(* ===== verification/Block.v ===== *)
(** * Block devices and partitions (src/block/partitions, include/kernel/block.h): operations

    A driver offers its disks through [struct disk_ops]; the class [Disk] is
    that interface, over the state [H] of the driver's hardware.  Arrays that
    the C code leaves uninitialised on its stack are arguments. *)

From S2P Require Import Prelude Memory.

Definition DISK_NAME_LEN : Z := 16.
Definition MBR_SIGNATURE : Z := 43605.
Definition MBR_SECTOR_SIZE : Z := 512.
Definition MBR_PARTITION_GAP : Z := 440.
Definition MBR_MAX_PARTITIONS : Z := 4.

(** ** The interface of a driver *)

(** [struct generic_disk]: its name (16 bytes), size, and the operation of its
    [ops] that is used.  [read_sectors d lba count buf] returns the code of the
    driver and the contents of the buffer. *)
Class Disk (H D : Type) := {
  disk_name : D → list Z;
  disk_nr_sectors : D → Z;
  read_sectors : D → Z → Z → list Z → M H (Z * list Z) }.

Record disk_partition := DiskPartition { part_lba_start : Z; part_nr_sectors : Z }.

Record block_device (D : Type) := BlockDevice {
  bd_name : list Z;            (* 16 bytes *)
  bd_disk : D;
  parent : option nat;         (* the position of the whole disk in the list *)
  lba_start : Z;
  nr_sectors : Z }.
Arguments BlockDevice {D}.
Arguments bd_name {D}.
Arguments bd_disk {D}.
Arguments parent {D}.
Arguments lba_start {D}.
Arguments nr_sectors {D}.

(** The hardware, the list, and whether each of the coming allocations
    succeeds (all do once the list is used up). *)
Record blk (H D : Type) := Blk { hw : H; block_devices : list (block_device D); kmallocs : list bool }.
Arguments Blk {H D}.
Arguments hw {H D}.
Arguments block_devices {H D}.
Arguments kmallocs {H D}.

(** ** The master boot record (msdos.h) *)

Definition byte_at (sector : list Z) (o : Z) : Z := nth (Z.to_nat o) sector 0.

Definition le16_at (sector : list Z) (o : Z) : Z := byte_at sector o + 256 * byte_at sector (o + 1).

Definition le32_at (sector : list Z) (o : Z) : Z :=
  byte_at sector o + 256 * byte_at sector (o + 1) + 65536 * byte_at sector (o + 2) + 16777216 * byte_at sector (o + 3).

(** [table->entries[i]]: the table starts with four bytes and a gap of two. *)
Definition entry_offset (i : Z) : Z := MBR_PARTITION_GAP + 6 + 16 * i.

Definition partition_type (sector : list Z) (i : Z) : Z := byte_at sector (entry_offset i + 4).
Definition entry_lba_start (sector : list Z) (i : Z) : Z := le32_at sector (entry_offset i + 8).
Definition entry_nr_sectors (sector : list Z) (i : Z) : Z := le32_at sector (entry_offset i + 12).
Definition signature (sector : list Z) : Z := le16_at sector (MBR_PARTITION_GAP + 70).

(** [for (i = 0; i < MIN(max, MBR_MAX_PARTITIONS); i++)]: the array and the count. *)
Fixpoint mbr_entries (fuel : nat) (i : Z) (sector : list Z) (parts : list disk_partition) (found : Z) : list disk_partition * Z :=
  match fuel with
  | O => (parts, found)
  | Datatypes.S fuel =>
      if partition_type sector i =? 0 then mbr_entries fuel (i + 1) sector parts found
      else mbr_entries fuel (i + 1) sector
             (<[Z.to_nat i := DiskPartition (entry_lba_start sector i) (entry_nr_sectors sector i)]> parts) (found + 1)
  end.

Section Block.
Context {H D : Type} `{Disk H D}.

Definition on_hw {A} (c : M H A) : M (blk H D) A := λ s,
  match c (hw s) with
  | Done (a, h) => Done (a, Blk h (block_devices s) (kmallocs s))
  | Panic msg => Panic msg
  | Fault => Fault
  | Hang => Hang
  end.

(** Whether an allocation gives an address. *)
Definition kmalloc_ok : M (blk H D) bool := λ s,
  match kmallocs s with
  | [] => Done (true, s)
  | b :: l => Done (b, Blk (hw s) (block_devices s) l)
  end.

Definition list_add_tail_ (d : block_device D) : M (blk H D) unit :=
  modify (λ s, Blk (hw s) (block_devices s ++ [d]) (kmallocs s)).

(** The array [parts] and the count or the error; [sector0] is what the stack
    holds before the read. *)
Definition mbr_parse (sector0 : list Z) (dev : block_device D) (parts : list disk_partition) (max : Z) :
    M (blk H D) (list disk_partition * Z) :=
  '(r, sector) ← on_hw (read_sectors (bd_disk dev) 0 1 sector0) ;
  if r <? 0 then mret (parts, -1)
  else if negb (signature sector =? MBR_SIGNATURE) then mret (parts, 0)
  else mret (mbr_entries (Z.to_nat (Z.min max MBR_MAX_PARTITIONS)) 0 sector parts 0).

(** [ft_strlen(name)]: a name without a zero byte is read past its end. *)
Fixpoint name_strlen (l : list Z) : option Z :=
  match l with
  | [] => None
  | c :: l => if c =? 0 then Some 0 else n ← name_strlen l ; Some (n + 1)
  end.

Definition part_digit (i : Z) : Z := nth (Z.to_nat i) [48; 49; 50; 51; 52; 53; 54; 55; 56; 57; 97; 98; 99; 100; 101; 102] 0.

(** The name of partition [i]: 'p', its digit and a zero after the disk's name. *)
Definition part_name (name : list Z) (name_len i : Z) : option (list Z) :=
  if name_len + 2 <? DISK_NAME_LEN then
    Some (<[Z.to_nat (name_len + 2) := 0]> (<[Z.to_nat (name_len + 1) := part_digit i]> (<[Z.to_nat name_len := 112]> name)))
  else None.

(** [for (int i = 0; i < nr_parts; i++)]; a failed allocation is not noticed,
    since the test is on [dev]. *)
Fixpoint add_partitions (fuel : nat) (i : Z) (disk : D) (dev : nat) (name_len : Z) (parts : list disk_partition) :
    M (blk H D) unit :=
  match fuel with
  | O => mret tt
  | Datatypes.S fuel =>
      ok ← kmalloc_ok ;
      if negb ok then fault
      else
        match part_name (disk_name disk) name_len i, parts !! Z.to_nat i with
        | Some nm, Some p =>
            list_add_tail_ (BlockDevice nm disk (Some dev) (part_lba_start p) (part_nr_sectors p)) ;;
            add_partitions fuel (i + 1) disk dev name_len parts
        | _, _ => fault
        end
  end.

Definition add_disk (sector0 : list Z) (parts0 : list disk_partition) (disk : D) : M (blk H D) Z :=
  ok ← kmalloc_ok ;
  if negb ok then mret (-1)
  else
    match name_strlen (disk_name disk) with
    | None => fault
    | Some name_len =>
        let dev := BlockDevice (disk_name disk) disk None 0 (disk_nr_sectors disk) in
        pos ← gets (λ s, length (block_devices s)) ;
        list_add_tail_ dev ;;
        '(parts, nr_parts) ← mbr_parse sector0 dev parts0 16 ;
        add_partitions (Z.to_nat nr_parts) 0 disk pos name_len parts ;;
        mret 0
    end.

End Block.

....

Give the lines from the one containing "parts0 16 ;" through the end of the entries again, exactly as written and with no other lines.

        '(parts, nr_parts) ← mbr_parse sector0 dev parts0 16 ;
        add_partitions (Z.to_nat nr_parts) 0 disk pos name_len parts ;;
        mret 0
    end.

End Block.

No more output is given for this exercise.